Abstract Archives of the RSNA, 2009
LL-IN2114-B13
Automated CT-based Liver and Metastases Volume Assessment
Scientific Posters
Presented on November 29, 2009
Presented as part of LL-IN-B: Informatics
Bilal Ahmed MD, Presenter: Nothing to Disclose
Rene Korn, Abstract Co-Author: Employee, Definiens AG, Munich, Germany
Markus Kietzmann, Abstract Co-Author: Employee, Definiens AG, Munich, Germany
Johann Kim, Abstract Co-Author: Employee, Definiens AG, Munich, Germany
Guenter T. Schmidt, Abstract Co-Author: Employee, Definiens AG, Munich, Germany
Masoom A. Haider MD, Abstract Co-Author: Nothing to Disclose
Gerd K. Binnig, Abstract Co-Author: Employee, Definiens AG, Munich, Germany
00030490-DMT et al, Abstract Co-Author: Nothing to Disclose
Liver volume is routinely used in liver surgery and volumetric measurement of metastatic disease is useful in assessing tumor response to therapy. Manual volumetry of liver is a tedious, time-consuming and subjective process. This has led to a growing interest in the development of fast and accurate liver segmentation methods.

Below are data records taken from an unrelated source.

(** ** Projection *)

(** A live stream's nonempty prefixes are live. *)
Lemma replay_prefix_live es n :
  failed (replay Uninitialized es) = false -> 0 < n -> n <= length es ->
  exists s, replay Uninitialized (take n es) = Live s.
Proof.
  intros Hf Hn Hl. rewrite <-(take_drop n es), replay_app in Hf.
  destruct (replay Uninitialized (take n es)) as [|s|err l] eqn:Hr.
  - exfalso. destruct es as [|e es]; [simpl in *; lia|]. destruct n as [|n]; [lia|].
    cbn [take] in Hr. destruct e; simpl in Hr;
      try (apply (f_equal failed) in Hr; by rewrite replay_failed in Hr).
    revert Hr. generalize (Pending kind payload run_at 0 0). clear. intros s.
    revert s. induction (take n es) as [|e l IH]; intros s Hu; [done|]. simpl in Hu.
    destruct (job_evolve s e) as [[s'|]|]; [by eapply IH|..];
      apply (f_equal failed) in Hu; by rewrite replay_failed in Hu.
  - by exists s.
  - by rewrite replay_failed in Hf.
Qed.

(** Advancing the row by the next event of the stream. *)
Lemma job_inv_project job_id es db n e old :
  well_formed db -> job_inv job_id es db -> es !! n = Some e ->
  view_table JOB_QUEUE db !! job_id = Some old -> view_version old = Z.of_nat n ->
  job_inv job_id es
    (set_view JOB_QUEUE job_id
       (mkViewRow (i64_add (Z.of_nat n) 1)
          (lifecycle_text (apply (replay Uninitialized (take n es)) e)) (view_lease_until old)) db).
Proof.
  intros Hwf Hinv He Hold Hv. destruct (read_row _ _ _ _ Hinv Hold) as (n' & s & Hv' & Hn & Hr & _ & _ & _ & Hc).
  assert (n' = n) as -> by lia. pose proof (lookup_lt_Some _ _ _ He) as Hlt.
  assert (take (S n) es = take n es ++ [e]) as Htake by (by apply take_S_r).
  destruct (replay_prefix_live es (S n)) as [s' Hs']; [apply Hinv|lia|lia|].
  assert (apply (replay Uninitialized (take n es)) e = Live s') as Happ
    by (by rewrite Htake, replay_app in Hs').
  destruct Hinv as [Hlog Hrow Hlive Hsto]. split; try done.
  unfold set_view, view_table at 1. simpl. rewrite lookup_insert_eq. simpl. rewrite lookup_insert_eq.
  exists (S n), s'. rewrite Happ. split_and!; try done.
  - cbn [view_version]. rewrite i64_add_small; [lia|].
    replace (Z.of_nat n + 1)%Z with (Z.of_nat (S n)) by lia.
    eapply version_in_i64; [exact Hwf| |exact Hlt]. by split.
  - rewrite (drop_S _ _ _ He) in Hc. by apply Forall_cons in Hc as [_ ?].
Qed.

(** ** Steps *)

Definition log_after_claim (es : list JobEvent) (worker fresh : string) (lease_until : Z)
    (r : result SqliteJobError (ClaimOutcome WonClaim)) : list JobEvent :=
  match r with
  | Ok (OutcomeWon _) => es ++ [ClaimedEv worker fresh lease_until]
  | Ok OutcomeAbandoned => es ++ [DeadEv Abandoned "claim budget exhausted"]
  | _ => es
  end.

(** What happens to the job or around it. *)
Inductive JobAction : Type :=
| ActEnqueue
| ActClaim (now_ms : Z)
| ActRenew (claim_seq : Z)
| ActSettle (command : JobCommand)
| ActProject
| ActOther.

(** A reaction applies the event it was handed, the [k]-th, to whatever row it loaded,
    which folds [n] events.  It is in turn if the event is the next one of the row: so
    it is unless a claim or another reaction overtook it, or an earlier one was lost
    ([overtaking_reaction_not_caught_up] of ViewWitnesses.v shows what happens then). *)
Definition in_turn (n k : nat) : Prop := k = n.

(** [step_settle] and [step_project] are the two halves of [Store::send]: the commit,
    against any state the job ever had, and the reaction to it, later. *)
Inductive job_act (job_id : string) : JobAction -> list JobEvent * Db -> list JobEvent * Db -> Prop :=
| step_enqueue es request w r w' :
    ulid_to_string (req_job_id request) = job_id ->
    event_storable (Enqueued (req_kind request) (req_payload request) (req_run_at_ms request)) ->
    enqueue_job (job_event_of request) (view_payload (job_row_of request)) w = (r, w') ->
    job_act job_id ActEnqueue (es, w_db w)
      (match r with
       | Ok _ => es ++ [Enqueued (req_kind request) (req_payload request) (req_run_at_ms request)]
       | Err _ => es
       end, w_db w')
| step_claim es worker now_ms lease_ms max_claims fresh w r w' :
    in_u32 max_claims = true ->
    claim_job job_id (fun read => plan_claim job_id read worker now_ms lease_ms max_claims fresh) w = (r, w') ->
    job_act job_id (ActClaim now_ms) (es, w_db w) (log_after_claim es worker fresh (now_ms + lease_ms) r, w_db w')
| step_renew es claim_seq new_lease w r w' :
    renew_job job_id claim_seq new_lease w = (r, w') ->
    job_act job_id (ActRenew claim_seq) (es, w_db w) (es, w_db w')
| step_settle es n command snapshot_update m w r w' events pending :
    command_ok command -> snapshot_for job_id snapshot_update -> n <= length es ->
    settle job_id (replay Uninitialized (take n es)) (Z.of_nat n) command snapshot_update = Some m ->
    handle (replay Uninitialized (take n es)) command (Some []) = (events, pending) ->
    m w = (r, w') ->
    job_act job_id (ActSettle command) (es, w_db w)
      (match r, events with Ok _, Ok events => es ++ events | _, _ => es end, w_db w')
| step_project es n k e w r w' :
    es !! k = Some e -> in_turn n k ->
    update_view JOB_QUEUE (apply (replay Uninitialized (take n es)) e : JobLifecycle)
      (mkViewContext job_id (Z.of_nat n)) w = (r, w') ->
    job_act job_id ActProject (es, w_db w) (es, w_db w')
| step_other es db db' :
    well_formed db' ->
    stream_rows JOB_AGGREGATE_TYPE job_id db' = stream_rows JOB_AGGREGATE_TYPE job_id db ->
    view_table JOB_QUEUE db' !! job_id = view_table JOB_QUEUE db !! job_id ->
    job_act job_id ActOther (es, db) (es, db').

Definition job_step (job_id : string) (c c' : list JobEvent * Db) : Prop :=
  exists action, job_act job_id action c c'.

Definition history_inv (job_id : string) (c : list JobEvent * Db) : Prop :=
  well_formed c.2 /\ job_inv job_id c.1 c.2.

(** A job is enqueued once: with any event in its stream the append conflicts. *)
Lemma enqueue_step job_id es request db :
  ulid_to_string (req_job_id request) = job_id ->
  event_storable (Enqueued (req_kind request) (req_payload request) (req_run_at_ms request)) ->
  history_inv job_id (es, db) -> insertable db [job_event_of request] ->
  es = [] /\ history_inv job_id
    ([Enqueued (req_kind request) (req_payload request) (req_run_at_ms request)],
     swapped job_id (job_event_of request) (view_payload (job_row_of request)) None db).
Proof.
  intros Hid Hst [Hwf Hinv] Hi. unfold job_event_of in *. rewrite Hid in *. simpl in *.
  assert (0 = length es) as Hlen by (by eapply (append_at_head _ _ _ _ 0 Hinv); [lia|]).
  destruct es; [|done]. split; [done|]. split; [simpl; auto with sorcery|]. split.
  - pose proof (stream_rows_append_job job_id [] (Enqueued (req_kind request) (req_payload request)
      (req_run_at_ms request)) db Hinv) as Hrows. exact Hrows.
  - unfold swapped, view_table. cbn. rewrite lookup_insert_eq. cbn. rewrite lookup_insert_eq.
    exists 1. eexists. split_and!; [done|simpl; lia|done|done|constructor].
  - done.
  - by constructor.
Qed.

The purpose of this study is to retrospectively evaluate the accuracy of liver and liver metastases volume measured by a fully-automated software platform tailored to segmentation of medical images developed by the Definiens Cognition Network Technology®. The segmentation algorithm quantifies the liver and its lesions in a fully automatic manner by identifying context information from the lung, spine, ribs and gall bladder.
Institutional Review Board approval was obtained. A total of 30 consecutive portal phase CTs from distinct patients who had liver metastases were obtained. Scans were performed at 1mm collimations on a 320 slice CT scanner. All CTs were manually segmented to define reference standard boundaries for liver metastases and liver by author BA. Five representative cases were selected as a training set for algorithm refinement. The remaining 25 cases were used to test the resultant segmentation algorithm. Automated segmentations generated were compared to the expert generated references and deviations were measured.
The correlation coefficient between the measured and estimated volumes obtained from Definiens segmentation algorithm was 0.864 ± 0.04 (range, 0.777 – 0.935). The mean volumetric overlap was 77% ± 6 (range, 64 – 88%). Mean liver volume measured by the automatic segmentation algorithm and manual segmentation was 1820 cm³ ± 788 (range, 710 – 4565 cm³) and 1806 cm³ ± 685 (range, 934 – 3460 cm³), respectively. The mean total time for the automatic segmentation was 4.8 minutes ± 1.2 on E6750 @2.66GHz Intel Core™ 2 Duo CPU with 3.25 GB RAM.
An evaluation of the automated segmentation algorithm developed by Definiens shows promising results for segmentation of liver and liver metastases.
Automatic, accurate and fast liver and liver tumor volumetry has important applications in clinical medicine, including liver surgery and assessment of tumour response to therapy.
Ahmed, B,
Korn, R,
Kietzmann, M,
Kim, J,
Schmidt, G,
Haider, M,
Binnig, G,
et al, 0,
Automated CT-based Liver and Metastases Volume Assessment. Radiological Society of North America 2009 Scientific Assembly and Annual Meeting, November 29 - December 4, 2009 ,Chicago IL.